● **Assignment**: Nothing is to be altered; the data must be repeated exactly.

(Dataset entries)
=== Begin Enclosure ===

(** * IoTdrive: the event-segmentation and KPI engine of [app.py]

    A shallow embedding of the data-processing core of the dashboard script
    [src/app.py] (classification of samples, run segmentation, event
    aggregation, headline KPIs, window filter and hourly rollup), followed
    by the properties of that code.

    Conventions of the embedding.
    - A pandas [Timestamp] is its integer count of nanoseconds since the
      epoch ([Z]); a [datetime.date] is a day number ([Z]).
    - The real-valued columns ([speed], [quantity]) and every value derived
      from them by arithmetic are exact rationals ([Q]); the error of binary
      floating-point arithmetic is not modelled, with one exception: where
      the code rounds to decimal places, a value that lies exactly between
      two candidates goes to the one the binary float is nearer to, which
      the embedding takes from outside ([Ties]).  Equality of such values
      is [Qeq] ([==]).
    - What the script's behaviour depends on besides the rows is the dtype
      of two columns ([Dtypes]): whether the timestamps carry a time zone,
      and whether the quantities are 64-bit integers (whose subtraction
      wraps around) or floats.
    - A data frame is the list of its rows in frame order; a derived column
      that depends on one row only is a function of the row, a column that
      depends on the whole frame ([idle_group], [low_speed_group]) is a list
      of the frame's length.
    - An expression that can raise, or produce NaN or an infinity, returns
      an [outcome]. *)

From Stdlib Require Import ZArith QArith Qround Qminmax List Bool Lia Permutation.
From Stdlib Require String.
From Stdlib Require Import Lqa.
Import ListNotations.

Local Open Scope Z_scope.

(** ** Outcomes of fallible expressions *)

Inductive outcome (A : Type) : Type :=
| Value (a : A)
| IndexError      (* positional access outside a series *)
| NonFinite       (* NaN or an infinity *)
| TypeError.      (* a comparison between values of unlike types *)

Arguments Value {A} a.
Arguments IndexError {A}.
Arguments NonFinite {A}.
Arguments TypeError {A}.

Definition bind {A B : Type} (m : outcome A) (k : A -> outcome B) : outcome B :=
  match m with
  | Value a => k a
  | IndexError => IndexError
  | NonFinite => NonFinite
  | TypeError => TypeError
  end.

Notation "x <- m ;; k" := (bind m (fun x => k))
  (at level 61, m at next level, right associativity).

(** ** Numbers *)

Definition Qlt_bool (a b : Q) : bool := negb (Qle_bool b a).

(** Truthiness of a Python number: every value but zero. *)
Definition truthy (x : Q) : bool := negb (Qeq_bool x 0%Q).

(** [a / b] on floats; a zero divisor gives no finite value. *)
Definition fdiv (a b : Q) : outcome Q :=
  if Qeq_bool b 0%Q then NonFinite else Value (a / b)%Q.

=== End Enclosure ===

● **Solution for this task**:
(** * IoTdrive: the event-segmentation and KPI engine of [app.py]

    A shallow embedding of the data-processing core of the dashboard script
    [src/app.py] (classification of samples, run segmentation, event
    aggregation, headline KPIs, window filter and hourly rollup), followed
    by the properties of that code.

    Conventions of the embedding.
    - A pandas [Timestamp] is its integer count of nanoseconds since the
      epoch ([Z]); a [datetime.date] is a day number ([Z]).
    - The real-valued columns ([speed], [quantity]) and every value derived
      from them by arithmetic are exact rationals ([Q]); the error of binary
      floating-point arithmetic is not modelled, with one exception: where
      the code rounds to decimal places, a value that lies exactly between
      two candidates goes to the one the binary float is nearer to, which
      the embedding takes from outside ([Ties]).  Equality of such values
      is [Qeq] ([==]).
    - What the script's behaviour depends on besides the rows is the dtype
      of two columns ([Dtypes]): whether the timestamps carry a time zone,
      and whether the quantities are 64-bit integers (whose subtraction
      wraps around) or floats.
    - A data frame is the list of its rows in frame order; a derived column
      that depends on one row only is a function of the row, a column that
      depends on the whole frame ([idle_group], [low_speed_group]) is a list
      of the frame's length.
    - An expression that can raise, or produce NaN or an infinity, returns
      an [outcome]. *)

From Stdlib Require Import ZArith QArith Qround Qminmax List Bool Lia Permutation.
From Stdlib Require String.
From Stdlib Require Import Lqa.
Import ListNotations.

Local Open Scope Z_scope.

(** ** Outcomes of fallible expressions *)

Inductive outcome (A : Type) : Type :=
| Value (a : A)
| IndexError      (* positional access outside a series *)
| NonFinite       (* NaN or an infinity *)
| TypeError.      (* a comparison between values of unlike types *)

Arguments Value {A} a.
Arguments IndexError {A}.
Arguments NonFinite {A}.
Arguments TypeError {A}.

Definition bind {A B : Type} (m : outcome A) (k : A -> outcome B) : outcome B :=
  match m with
  | Value a => k a
  | IndexError => IndexError
  | NonFinite => NonFinite
  | TypeError => TypeError
  end.

Notation "x <- m ;; k" := (bind m (fun x => k))
  (at level 61, m at next level, right associativity).

(** ** Numbers *)

Definition Qlt_bool (a b : Q) : bool := negb (Qle_bool b a).

(** Truthiness of a Python number: every value but zero. *)
Definition truthy (x : Q) : bool := negb (Qeq_bool x 0%Q).

(** [a / b] on floats; a zero divisor gives no finite value. *)
Definition fdiv (a b : Q) : outcome Q :=
  if Qeq_bool b 0%Q then NonFinite else Value (a / b)%Q.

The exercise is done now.